Bonjour à toutes ! Tout d'abord je m'excuse pour ne pas avoir répondu aux reviews, je n'ai pas été beaucoup chez moi récemment et lorsque j'avais accès à l'ordinateur j'ai préféré continuer à écrire. J'espère que vous ne m'en voulez pas trop !
Je dédicace ce chapitre à ma frangine qui me tanne à chaque fois pour que j'écrive la suite !!! Mais heureusement qu'elle est là pour me booster !

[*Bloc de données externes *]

(* ===== verification/Kstate.v ===== *)
(** * The state of the kernel's process management

    The process table ([include/os/sched.h]), the scheduler's variables
    ([kernel/sched/sched.c]) and the synchronisation objects
    ([include/os/lock.h], [sem.h], [cond.h], [barrier.h]).  Objects that user
    programs allocate (locks, semaphores, ...) live at addresses; the queue
    embedded in an object is designated by a [qid]. *)

From S2P Require Import Prelude CString Printk Queue.

Definition NUM_MAX_TASK : Z := 16.
Definition MAX_PRIORITY_NUM : Z := 5.
Definition PRIORITY_FACTOR : Z := 3.
Definition MAX_LOCK_NUM_FOR_A_PROC : Z := 8.
Definition INVALID_PID : Z := -1.

Inductive task_status_t :=
  | TASK_BLOCKED | TASK_RUNNING | TASK_READY | TASK_EXITED | TASK_CREATE.

Inductive task_type_t :=
  | KERNEL_PROCESS | KERNEL_THREAD | USER_PROCESS | USER_THREAD.

#[export] Instance task_status_eq_dec : EqDecision task_status_t.
Proof. solve_decision. Defined.
#[export] Instance task_type_eq_dec : EqDecision task_type_t.
Proof. solve_decision. Defined.

(** Addresses of user objects; 0 is the null pointer. *)
Abbreviation addr := Z.

Record regs_context_t := RegsContext {
  regs : list Z;
  cp0_status : Z;
  hi : Z;
  lo : Z;
  cp0_badvaddr : Z;
  cp0_cause : Z;
  cp0_epc : Z;
  pc : Z;
}.

(** The fields [prev] and [next] are in [plinks] of [kstate], the block queue
    [proc_block_queue] is the queue [QProc]. *)
Record pcb_t := Pcb {
  kernel_context : regs_context_t;
  user_context : regs_context_t;
  p_pid : Z;
  kernel_stack_top : Z;
  user_stack_top : Z;
  name : bytes;
  entry_point : Z;
  locks : list (option addr);
  type : task_type_t;
  status : task_status_t;
  awake_time : Z;
  cursor_x : Z;
  cursor_y : Z;
  priority : Z;
  waiting_desc : option addr;
}.

Definition regs_eta (r : regs_context_t) : regs_context_t :=
  RegsContext (regs r) (cp0_status r) (hi r) (lo r) (cp0_badvaddr r) (cp0_cause r)
    (cp0_epc r) (pc r).
#[export] Instance upd_regs : Update regs := ltac:(derive_update regs_eta regs).
#[export] Instance upd_cp0_status : Update cp0_status := ltac:(derive_update regs_eta cp0_status).
#[export] Instance upd_hi : Update hi := ltac:(derive_update regs_eta hi).
#[export] Instance upd_lo : Update lo := ltac:(derive_update regs_eta lo).
#[export] Instance upd_cp0_badvaddr : Update cp0_badvaddr :=
  ltac:(derive_update regs_eta cp0_badvaddr).
#[export] Instance upd_cp0_cause : Update cp0_cause := ltac:(derive_update regs_eta cp0_cause).
#[export] Instance upd_pc : Update pc := ltac:(derive_update regs_eta pc).
#[export] Instance upd_cp0_epc : Update cp0_epc := ltac:(derive_update regs_eta cp0_epc).

Definition pcb_eta (p : pcb_t) : pcb_t :=
  Pcb (kernel_context p) (user_context p) (p_pid p) (kernel_stack_top p)
    (user_stack_top p) (name p) (entry_point p) (locks p) (type p) (status p)
    (awake_time p) (cursor_x p) (cursor_y p) (priority p) (waiting_desc p).
#[export] Instance upd_kernel_context : Update kernel_context :=
  ltac:(derive_update pcb_eta kernel_context).
#[export] Instance upd_user_context : Update user_context :=
  ltac:(derive_update pcb_eta user_context).
#[export] Instance upd_p_pid : Update p_pid := ltac:(derive_update pcb_eta p_pid).
#[export] Instance upd_kernel_stack_top : Update kernel_stack_top :=
  ltac:(derive_update pcb_eta kernel_stack_top).
#[export] Instance upd_user_stack_top : Update user_stack_top :=
  ltac:(derive_update pcb_eta user_stack_top).
#[export] Instance upd_name : Update name := ltac:(derive_update pcb_eta name).
#[export] Instance upd_entry_point : Update entry_point :=
  ltac:(derive_update pcb_eta entry_point).
#[export] Instance upd_locks : Update locks := ltac:(derive_update pcb_eta locks).
#[export] Instance upd_type : Update type := ltac:(derive_update pcb_eta type).
#[export] Instance upd_status : Update status := ltac:(derive_update pcb_eta status).
#[export] Instance upd_awake_time : Update awake_time :=
  ltac:(derive_update pcb_eta awake_time).
#[export] Instance upd_cursor_x : Update cursor_x := ltac:(derive_update pcb_eta cursor_x).
#[export] Instance upd_cursor_y : Update cursor_y := ltac:(derive_update pcb_eta cursor_y).
#[export] Instance upd_priority : Update priority := ltac:(derive_update pcb_eta priority).
#[export] Instance upd_waiting_desc : Update waiting_desc :=
  ltac:(derive_update pcb_eta waiting_desc).

(** ** Queues *)

(** The queues of the kernel: [priority_ready_queue[i]], [block_queue],
    [recv_block_queue], and those inside a process table entry, a mutex, a
    semaphore, a condition variable or a barrier. *)
Inductive qid :=
  | QReady (i : Z)
  | QBlock
  | QRecv
  | QProc (p : pid)
  | QLock (a : addr)
  | QSem (a : addr)
  | QCond (a : addr)
  | QBarrier (a : addr).

#[export] Instance qid_eq_dec : EqDecision qid.
Proof. solve_decision. Defined.

Definition qid_code (q : qid) : nat * Z :=
  match q with
  | QReady i => (0%nat, i) | QBlock => (1%nat, 0) | QRecv => (2%nat, 0)
  | QProc p => (3%nat, p) | QLock a => (4%nat, a) | QSem a => (5%nat, a)
  | QCond a => (6%nat, a) | QBarrier a => (7%nat, a)
  end.

Definition qid_decode (c : nat * Z) : option qid :=
  match c with
  | (0%nat, i) => Some (QReady i) | (1%nat, _) => Some QBlock | (2%nat, _) => Some QRecv
  | (3%nat, p) => Some (QProc p) | (4%nat, a) => Some (QLock a)
  | (5%nat, a) => Some (QSem a) | (6%nat, a) => Some (QCond a)
  | (7%nat, a) => Some (QBarrier a) | _ => None
  end.

#[export] Instance qid_countable : Countable qid.
Proof. apply (inj_countable qid_code qid_decode). by intros []. Defined.

(** ** Synchronisation objects *)

Inductive lock_status_t := UNLOCKED | LOCKED.

#[export] Instance lock_status_eq_dec : EqDecision lock_status_t.
Proof. solve_decision. Defined.

Record mutex_lock_t := Mutex {
  m_status : lock_status_t;
  is_init : Z;
  lock_id : Z;
}.

Record semaphore_t := Semaphore { value : Z; s_initialized : Z }.

Record barrier_t := Barrier { b_initialized : Z; cur_val : Z; bound : Z }.

Record condition_t := Condition { c_initialized : Z }.

Definition mutex_eta (m : mutex_lock_t) := Mutex (m_status m) (is_init m) (lock_id m).
#[export] Instance upd_m_status : Update m_status := ltac:(derive_update mutex_eta m_status).

Definition semaphore_eta (x : semaphore_t) := Semaphore (value x) (s_initialized x).
#[export] Instance upd_value : Update value := ltac:(derive_update semaphore_eta value).

Definition barrier_eta (b : barrier_t) := Barrier (b_initialized b) (cur_val b) (bound b).
#[export] Instance upd_cur_val : Update cur_val := ltac:(derive_update barrier_eta cur_val).
#[export] Instance upd_bound : Update bound := ltac:(derive_update barrier_eta bound).

(** ** The kernel state *)

Record kstate := KState {
  pcb : list pcb_t;
  plinks : links;
  queues : gmap qid queue_t;            (* absent: both pointers null *)
  ready_counter : list Z;               (* priority_ready_queue_counter *)
  ready_bound : list Z;                 (* ..._counter_uppper_bound *)
  last_sel_index : Z;
  glb_sched_cnt : Z;
  glb_sched_bound : Z;
  current_running : option pid;
  time_elapsed : Z;
  screen_cursor_x : Z;
  screen_cursor_y : Z;
  mutexes : gmap addr mutex_lock_t;
  lock_cnt : Z;
  semaphores : gmap addr semaphore_t;
  barriers : gmap addr barrier_t;
  conditions : gmap addr condition_t;
  tdes0 : gmap addr Z;                  (* first word of the DMA descriptors *)
  klog : list message;
}.

Definition kstate_eta (s : kstate) : kstate :=
  KState (pcb s) (plinks s) (queues s) (ready_counter s) (ready_bound s)
    (last_sel_index s) (glb_sched_cnt s) (glb_sched_bound s) (current_running s)
    (time_elapsed s) (screen_cursor_x s) (screen_cursor_y s) (mutexes s) (lock_cnt s)
    (semaphores s) (barriers s) (conditions s) (tdes0 s) (klog s).
#[export] Instance upd_pcb : Update pcb := ltac:(derive_update kstate_eta pcb).
#[export] Instance upd_plinks : Update plinks := ltac:(derive_update kstate_eta plinks).
#[export] Instance upd_queues : Update queues := ltac:(derive_update kstate_eta queues).
#[export] Instance upd_time_elapsed : Update time_elapsed :=
  ltac:(derive_update kstate_eta time_elapsed).
#[export] Instance upd_ready_counter : Update ready_counter :=
  ltac:(derive_update kstate_eta ready_counter).
#[export] Instance upd_ready_bound : Update ready_bound :=
  ltac:(derive_update kstate_eta ready_bound).
#[export] Instance upd_last_sel_index : Update last_sel_index :=
  ltac:(derive_update kstate_eta last_sel_index).
#[export] Instance upd_glb_sched_cnt : Update glb_sched_cnt :=
  ltac:(derive_update kstate_eta glb_sched_cnt).
#[export] Instance upd_current_running : Update current_running :=
  ltac:(derive_update kstate_eta current_running).
#[export] Instance upd_screen_cursor_x : Update screen_cursor_x :=
  ltac:(derive_update kstate_eta screen_cursor_x).
#[export] Instance upd_screen_cursor_y : Update screen_cursor_y :=
  ltac:(derive_update kstate_eta screen_cursor_y).
#[export] Instance upd_mutexes : Update mutexes := ltac:(derive_update kstate_eta mutexes).
#[export] Instance upd_lock_cnt : Update lock_cnt := ltac:(derive_update kstate_eta lock_cnt).
#[export] Instance upd_semaphores : Update semaphores :=
  ltac:(derive_update kstate_eta semaphores).
#[export] Instance upd_barriers : Update barriers :=
  ltac:(derive_update kstate_eta barriers).
#[export] Instance upd_conditions : Update conditions :=
  ltac:(derive_update kstate_eta conditions).
#[export] Instance upd_tdes0 : Update tdes0 := ltac:(derive_update kstate_eta tdes0).
#[export] Instance upd_klog : Update klog := ltac:(derive_update kstate_eta klog).

(** ** Accesses *)

Definition get_pcb (s : kstate) (p : option pid) : outcome pcb_t :=
  i ← deref p; aget (pcb s) i.

(** [p->field = ...]: [f] is applied to the entry [p] points to. *)
Definition upd_proc (s : kstate) (p : option pid) (f : pcb_t → pcb_t) : outcome kstate :=
  i ← deref p;
  x ← aget (pcb s) i;
  t ← aset (pcb s) i (f x);
  Ok (s <| pcb := t |>).

Definition get_queue (s : kstate) (q : qid) : queue_t := default queue_init (queues s !! q).

(** [&priority_ready_queue[i]] *)
Definition ready_q (i : Z) : outcome qid :=
  if decide (0 ≤ i < MAX_PRIORITY_NUM) then Ok (QReady i) else Fault OutOfBounds.

(** The queue operations on a queue of the kernel. *)
Definition k_push (s : kstate) (q : qid) (item : pid) : outcome kstate :=
  '(lk, qq) ← queue_push (plinks s) (get_queue s q) item;
  Ok (s <| plinks := lk |> <| queues ::= <[q := qq]> |>).

Definition k_push_if_not_exist (s : kstate) (q : qid) (item : pid) : outcome kstate :=
  '(lk, qq) ← queue_push_if_not_exist (plinks s) (get_queue s q) item;
  Ok (s <| plinks := lk |> <| queues ::= <[q := qq]> |>).

Definition k_dequeue (s : kstate) (q : qid) : outcome (option pid * kstate) :=
  '(p, lk, qq) ← queue_dequeue (plinks s) (get_queue s q);
  Ok (p, s <| plinks := lk |> <| queues ::= <[q := qq]> |>).

Definition say (s : kstate) (m : message) : kstate := s <| klog ::= (.++ [m]) |>.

Bon assez de blabla, je vous laisse lire…
X.
Ma journée à Biloxi avait été riche en péripéties, et c'est exténuée que je montai me coucher. Il régnait une chaleur lourde dans ma chambre, et je décidai d'ouvrir la fenêtre en dépit des innombrables moustiques qui peuplaient les bayous tout proches. Je tombai comme une masse sur l'édredon épais et m'endormis presque aussitôt, bercée par le chant apaisant des grillons qui s'en donnaient à cœur joie dans le vaste jardin du domaine.
Le lendemain matin, je fus réveillée par le clapotis des gouttes de pluie contre le toit de tôle de la vieille cabane de jardin. Le parfum acre de la terre détrempée vint me chatouiller les narines et je pris une profonde inspiration, me délectant de cette odeur qui me rappelait mes cavalcades à travers les champs de coton durant mon enfance. Je me souvenais de la mine désapprobatrice de Renée lorsqu'elle me voyait rentrer avec de la boue jusque dans mes cheveux, de ses remontrances qui ne m'empêchaient pas cependant de recommencer lorsqu'une nouvelle averse menaçait…
Le cocorico d'un coq me ramena à l'instant présent. Je constatai avec soulagement que la chaleur de ces derniers jours avait laissé la place à une fraicheur agréable et bien plus confortable. Ravie de ce répit dans cet été caniculaire, je m'étirai langoureusement en songeant à la merveilleuse journée qui m'attendait. La perspective de revoir Mike m'emplissait de joie mais me rendait nerveuse tout à la fois. En effet, j'aimais sa compagnie, c'était quelqu'un de plaisant avec qui il était agréable de discuter, mais d'un autre côté, je ne savais comment amener la conversation sur Edward Cullen sans paraître trop indiscrète. Ce qui s'était passé entre eux la veille m'obsédait, Edward n'avait pas même cherché à dissimuler l'antipathie et le ressentiment qu'il éprouvait envers Mike, comme s'il connaissait ce dernier depuis des années…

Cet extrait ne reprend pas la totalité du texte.